--- INFORMATION PROVIDED Enclosed Below ---
(** X4. [are_items_in_list] answers [True] exactly when every item is
    in the list, whatever their order and number; in particular for no
    items at all. *)
Theorem are_items_in_list_spec {A} `{EqDecision A} (items l : list A) :
  (are_items_in_list items l = true ↔ ∀ i, i ∈ items → i ∈ l) ∧
  (∀ items', items' ≡ₚ items →
     are_items_in_list items' l = are_items_in_list items l) ∧
  are_items_in_list [] l = true.
Proof.
  split; [apply are_items_in_list_iff|]. split; [|done].
  intros items' Hperm.
  destruct (are_items_in_list items l) eqn:E.
  - apply are_items_in_list_iff. intros i Hi. rewrite Hperm in Hi.
    by apply (are_items_in_list_iff items l).
  - apply not_true_is_false. intros E'.
    assert (are_items_in_list items l = true); [|congruence].
    apply are_items_in_list_iff. intros i Hi. rewrite <- Hperm in Hi.
    by apply (are_items_in_list_iff items' l).
Qed.

(** X5. [common_items(l1, l2)] keeps the items of [l1] that are in [l2],
    in their order and as often as [l1] has them; it gives [l1] back
    exactly when [are_items_in_list(l1, l2)] holds. *)
Theorem common_items_spec {A} `{EqDecision A} (l1 l2 : list A) :
  (∀ x, x ∈ common_items l1 l2 ↔ x ∈ l1 ∧ x ∈ l2) ∧
  common_items l1 l2 `sublist_of` l1 ∧
  are_items_in_list (common_items l1 l2) l2 = true ∧
  (common_items l1 l2 = l1 ↔ are_items_in_list l1 l2 = true).
Proof.
  assert (∀ x, x ∈ common_items l1 l2 ↔ x ∈ l1 ∧ x ∈ l2) as Hin.
  { intros x. unfold common_items, py_in.
    rewrite list_elem_of_filter, bool_decide_eq_true. tauto. }
  split_and!.
  - done.
  - apply sublist_filter.
  - apply are_items_in_list_iff. intros i Hi. by apply Hin in Hi as [_ ?].
  - rewrite are_items_in_list_iff. split.
    + intros Heq i Hi. rewrite <- Heq in Hi. by apply Hin in Hi as [_ ?].
    + intros Hall. apply filter_all. intros x Hx.
      by apply bool_decide_eq_true, Hall.
Qed.


(** ** Mesh modifications *)

(** *** Moving the vertices *)

Lemma dget_app_fresh {K V} `{EqDecision K} (pre d : dict K V) k :
  k ∉ dkeys pre → dget (pre ++ d) k = dget d k.
Proof.
  unfold dkeys. induction pre as [|[k0 v0] pre IH]; simpl; [done|].
  rewrite not_elem_of_cons. intros [Hne Hk]. by rewrite decide_False, IH.
Qed.

Lemma dset_app_fresh {K V} `{EqDecision K} (pre d : dict K V) k v :
  k ∉ dkeys pre → dset (pre ++ d) k v = pre ++ dset d k v.
Proof.
  unfold dkeys. induction pre as [|[k0 v0] pre IH]; simpl; [done|].
  rewrite not_elem_of_cons. intros [Hne Hk]. by rewrite decide_False, IH.
Qed.

Lemma mesh_move_fold (dx dy dz : Q) (rest : list Q) d pre m :
  vertex m = pre ++ d → NoDup (dkeys (pre ++ d)) →
  ∃ m', foldl (λ m vkey, m ← m;
                 snd <$> mesh_move_vertex m (dx :: dy :: dz :: rest) vkey)
              (Some m) (dkeys d) = Some m' ∧
    vertex m' = pre ++ ((λ kp : nat * xyz,
      (kp.1, (kp.2.1.1 + dx, kp.2.1.2 + dy, kp.2.2 + dz)%Q)) <$> d) ∧
    halfedge m' = halfedge m ∧ face m' = face m ∧ strip m' = strip m ∧
    max_int_key m' = max_int_key m ∧ max_int_fkey m' = max_int_fkey m.
Proof.
  revert pre m. induction d as [|[k p] d IH]; intros pre m Hv Hnd.
  { exists m. by rewrite Hv. }
  assert (k ∉ dkeys pre) as Hk.
  { unfold dkeys in *. rewrite fmap_app in Hnd. apply NoDup_app in Hnd as (_ & Hnd & _).
    intros Hin. apply (Hnd k Hin). by left. }
  cbn [dkeys fmap list_fmap foldl fst].
  set (m1 := {| vertex := pre ++ (k, (p.1.1 + dx, p.1.2 + dy, p.2 + dz)%Q) :: d;
                halfedge := halfedge m; face := face m;
                max_int_key := max_int_key m;
                max_int_fkey := max_int_fkey m; strip := strip m |}).
  assert (mesh_move_vertex m (dx :: dy :: dz :: rest) k
          = Some ((p.1.1 + dx, p.1.2 + dy, p.2 + dz)%Q, m1)) as Hstep.
  { unfold mesh_move_vertex, vertex_coordinates, m1. rewrite Hv.
    rewrite (dget_app_fresh pre _ k Hk). simpl.
    destruct (decide (k = k)); [|done]. simpl.
    rewrite (dset_app_fresh pre _ k _ Hk). simpl.
    destruct (decide (k = k)); [|done].
    rewrite (dget_app_fresh pre _ k Hk). simpl.
    by destruct (decide (k = k)). }
  cbn [mbind option_bind]. rewrite Hstep. cbn [fmap option_fmap option_map snd].
  destruct (IH (pre ++ [(k, (p.1.1 + dx, p.1.2 + dy, p.2 + dz)%Q)]) m1)
    as (m' & Hfold & Hv' & ? & ? & ? & ? & ?).
  - simpl. by rewrite <- app_assoc.
  - rewrite <- app_assoc. simpl. unfold dkeys in *.
    rewrite fmap_app in *. by rewrite fmap_cons in *.
  - exists m'. split; [exact Hfold|]. rewrite Hv', <- app_assoc. done.
Qed.

(** X6. [mesh_move] with a vector of three components or more adds the
    first three to the coordinates of every vertex, each vertex once,
    and touches nothing else: the vertex keys and their order, the
    faces, the half-edges and the strips stay as they are.  With fewer
    components it raises as soon as there is a vertex to move. *)
Theorem mesh_move_spec m vector :
  NoDup (vertices m) →
  (∀ dx dy dz rest, vector = dx :: dy :: dz :: rest →
     ∃ m', mesh_move m vector = Some m' ∧
       vertex m' = (λ kp : nat * xyz,
         (kp.1, (kp.2.1.1 + dx, kp.2.1.2 + dy, kp.2.2 + dz)%Q)) <$> vertex m ∧
       halfedge m' = halfedge m ∧ face m' = face m ∧ strip m' = strip m) ∧
  (length vector < 3 → vertices m ≠ [] → mesh_move m vector = None) ∧
  (vertices m = [] → mesh_move m vector = Some m).
Proof.
  intros Hnd. split_and!.
  - intros dx dy dz rest ->.
    destruct (mesh_move_fold dx dy dz rest (vertex m) [] m)
      as (m' & Hfold & Hv & Hh & Hf & Hs & _); [done..|].
    exists m'. unfold mesh_move, vertices. by rewrite Hfold.
  - intros Hlen Hne. unfold mesh_move, vertices, dkeys in *.
    destruct (vertex m) as [|[k p] d] eqn:Hv; [done|].
    cbn [fmap list_fmap foldl fst mbind option_bind].
    assert (mesh_move_vertex m vector k = None) as ->.
    { unfold mesh_move_vertex. rewrite Hv. simpl. rewrite decide_True by done.
      simpl. destruct vector as [|? [|? [|? ?]]]; simpl in *; try done. lia. }
    simpl. clear. induction (d.*1) as [|x l IH]; [done|]. done.
  - intros Hv. unfold mesh_move. by rewrite Hv.
Qed.

Lemma mesh_move_spec_witness :
  ∃ m', mesh_move two_quads [1; 2; 3]%Q = Some m' ∧
    vertex m' = (λ kp : nat * xyz,
      (kp.1, (kp.2.1.1 + 1, kp.2.1.2 + 2, kp.2.2 + 3)%Q)) <$> vertex two_quads ∧
    halfedge m' = halfedge two_quads ∧ face m' = face two_quads ∧
    strip m' = strip two_quads.
Proof.
  assert (NoDup (vertices two_quads)) as Hnd.
  { apply (bool_decide_eq_true_1 (NoDup (vertices two_quads))). by vm_compute. }
  by apply (proj1 (mesh_move_spec two_quads [1; 2; 3]%Q Hnd) 1%Q 2%Q 3%Q []).
Defined.

(** *** Substituting a vertex in faces *)

Lemma wf_collapse_inv m : wf_mesh m → kernel_mesh m → collapse_inv m.
Proof.
  intros Hwf Hk. split.
  - apply Hk.
  - intros f cyc Hf. by apply (wf_face_quad _ Hwf f).
  - apply Hk.
  - apply Hk.
  - apply (wf_nbrs_nodup _ Hwf).
  - apply (wf_he_face _ Hwf).
  - apply Hk.
Qed.

Lemma substitute_in_face_spec m old_vkey new_vkey f cyc :
  collapse_inv m → dget (face m) f = Some cyc →
  new_vkey ∈ dkeys (vertex m) →
  ∃ m', substitute_in_face old_vkey new_vkey (Some m) f = Some m' ∧
    collapse_inv m' ∧ vertex m' = vertex m ∧
    length (face m') = length (face m) ∧
    ∀ g, dget (face m') g =
      if decide (g = f)
      then Some ((λ key, if decide (key = old_vkey) then new_vkey else key)
                   <$> cyc)
      else dget (face m) g.
Proof.
  intros Hinv Hf Hnew.
  destruct Hinv as [Hn Hlen Hfv Hrows Hnd Hhf Hmax].
  set (cyc' := (λ key, if decide (key = old_vkey) then new_vkey else key)
                 <$> cyc).
  destruct (delete_face_spec m f cyc Hnd Hf)
    as (m1 & Hdel & Hface1 & Hvert1 & Hmax1 & Hnd1 & Hrows1 & Hget1).
  { intros x Hx. eauto. }
  assert (∀ x, x ∈ cyc' → x ∈ dkeys (vertex m)) as Hfv'.
  { intros x (y & -> & Hy)%list_elem_of_fmap. case_decide; eauto. }
  destruct (add_face_spec m1 cyc' f)
    as (m' & Hadd & Hface' & Hvert' & Hmax' & Hhe').
  { unfold cyc'. rewrite length_fmap, (Hlen f cyc Hf). lia. }
  { by rewrite Hvert1. }
  destruct (add_fold_spec f (cycle_keys cyc') (halfedge m1) Hnd1)
    as (Hnd' & Hrows' & Hget'). rewrite <- Hhe' in Hnd', Hrows', Hget'.
  assert (∀ g, dget (face m') g =
               if decide (g = f) then Some cyc' else dget (face m) g)
    as Hlookup.
  { intros g. rewrite Hface', Hface1. by apply dget_replace. }
  exists m'. split.
  { unfold substitute_in_face, face_vertices. cbn [mbind option_bind].
    rewrite Hf. cbn [mbind option_bind]. rewrite Hdel. cbn [mbind option_bind].
    fold cyc'. by rewrite Hadd. }
  split; [split|split_and!].
  - rewrite Hface', Hface1. by apply NoDup_dkeys_dset, NoDup_dkeys_ddel.
  - intros g c. rewrite Hlookup. case_decide.
    + intros [= <-]. unfold cyc'. rewrite length_fmap. eauto.
    + eauto.
  - intros g c x. rewrite Hlookup, Hvert', Hvert1. case_decide.
    + intros [= <-]. eauto.
    + eauto.
  - intros x Hx. rewrite Hvert', Hvert1 in Hx. eauto.
  - done.
  - intros a b g [[-> Hin]|Hg]%Hget'.
    + exists cyc'. split; [|done]. rewrite Hlookup. by rewrite decide_True.
    + apply Hget1 in Hg as [Hg Hnin]. destruct (Hhf _ _ _ Hg) as (c & Hc & Hab).
      exists c. split; [|done]. rewrite Hlookup. rewrite decide_False; [done|].
      intros ->. congruence.
  - intros x Hx. rewrite Hvert', Hvert1 in Hx. rewrite Hmax', Hmax1. eauto.
  - congruence.
  - rewrite Hface', Hface1. apply length_replace; [done|].
    apply dkeys_elem_of. eauto.
  - done.
Qed.

Lemma substitute_in_faces_spec old_vkey new_vkey fkeys m :
  collapse_inv m → (∀ f, f ∈ fkeys → f ∈ dkeys (face m)) →
  new_vkey ∈ dkeys (vertex m) →
  ∃ m', mesh_substitute_vertex_in_faces m old_vkey new_vkey fkeys = Some m' ∧
    collapse_inv m' ∧ vertex m' = vertex m ∧
    length (face m') = length (face m) ∧
    ∀ g, dget (face m') g =
      if decide (g ∈ fkeys)
      then fmap (M := list)
             (λ key, if decide (key = old_vkey) then new_vkey else key)
             <$> dget (face m) g
      else dget (face m) g.
Proof.
  unfold mesh_substitute_vertex_in_faces.
  revert m. induction fkeys as [|f fkeys IH]; intros m Hinv Hfs Hnew.
  { exists m. by split_and!. }
  assert (is_Some (dget (face m) f)) as [cyc Hcyc].
  { apply dkeys_elem_of, Hfs. by left. }
  destruct (substitute_in_face_spec m old_vkey new_vkey f cyc Hinv Hcyc Hnew)
    as (m1 & Hstep & Hinv1 & Hvert1 & Hlen1 & Hface1).
  destruct (IH m1 Hinv1) as (m' & Hfold & Hinv' & Hvert' & Hlen' & Hface').
  { intros g Hg. apply dkeys_elem_of. rewrite Hface1. case_decide; [eauto|].
    apply dkeys_elem_of, Hfs. by right. }
  { by rewrite Hvert1. }
  exists m'. split_and!; try done; try congruence.
  { change (foldl (substitute_in_face old_vkey new_vkey) (Some m) (f :: fkeys))
      with (foldl (substitute_in_face old_vkey new_vkey)
              (substitute_in_face old_vkey new_vkey (Some m) f) fkeys).
    by rewrite Hstep. }
  intros g. rewrite Hface', Hface1.
  destruct (decide (g = f)) as [->|Hne].
  - rewrite (decide_True (P := f ∈ f :: fkeys)) by by left. rewrite Hcyc. simpl.
    case_decide; [|done]. f_equal. rewrite <- list_fmap_compose.
    apply list_fmap_ext. intros _ x _. simpl. repeat case_decide; congruence.
  - destruct (decide (g ∈ fkeys)) as [Hg|Hg].
    + by rewrite decide_True by by right.
    + rewrite decide_False; [done|]. by intros [?|?]%elem_of_cons.
Qed.




(** ** The strip table after [collect_strips] *)

Section strip_shape.
Context (m : Mesh).
Hypothesis Hwf : wf_mesh m.

Lemma links_flip_reverse l : links m l → links m (flip <$> reverse l).
Proof using Hwf.
  intros Hl i a a' Ha Ha'.
  rewrite list_lookup_fmap in Ha, Ha'.
  destruct (reverse l !! i) as [y|] eqn:Hy; [|done].
  destruct (reverse l !! S i) as [y'|] eqn:Hy'; [|done].
  simplify_eq/=.
  apply reverse_lookup_Some in Hy as [Hy Hlt].
  apply reverse_lookup_Some in Hy' as [Hy' Hlt'].
  replace (length l - S i) with (S (length l - S (S i))) in Hy by lia.
  pose proof (Hl _ _ _ Hy' Hy) as Hn.
  apply strip_next_flip_opp in Hn. apply (opp_sym m Hwf) in Hn.
  by exists y'.
Qed.

Lemma links_tail_has_face l i e :
  links m l → l !! S i = Some e → has_face m (flip e).
Proof using Hwf.
  intros Hl Hi. destruct (links_pred m _ _ _ Hl Hi) as (p & Hp & Hn).
  apply strip_next_flip_opp in Hn.
  by apply (opp_has_face m Hwf) in Hn as [_ ?].
Qed.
--- End of Enclosed INFORMATION PROVIDED ---
## WHAT YOU WILL DO
Set down precisely the lines above between the line holding "- rewrite (decide_True" and the line holding "intros Hl i a a' Ha Ha'.", inclusive, and nothing beyond them.

## EXERCISE RESULT
  - rewrite (decide_True (P := f ∈ f :: fkeys)) by by left. rewrite Hcyc. simpl.
    case_decide; [|done]. f_equal. rewrite <- list_fmap_compose.
    apply list_fmap_ext. intros _ x _. simpl. repeat case_decide; congruence.
  - destruct (decide (g ∈ fkeys)) as [Hg|Hg].
    + by rewrite decide_True by by right.
    + rewrite decide_False; [done|]. by intros [?|?]%elem_of_cons.
Qed.




(** ** The strip table after [collect_strips] *)

Section strip_shape.
Context (m : Mesh).
Hypothesis Hwf : wf_mesh m.

Lemma links_flip_reverse l : links m l → links m (flip <$> reverse l).
Proof using Hwf.
  intros Hl i a a' Ha Ha'.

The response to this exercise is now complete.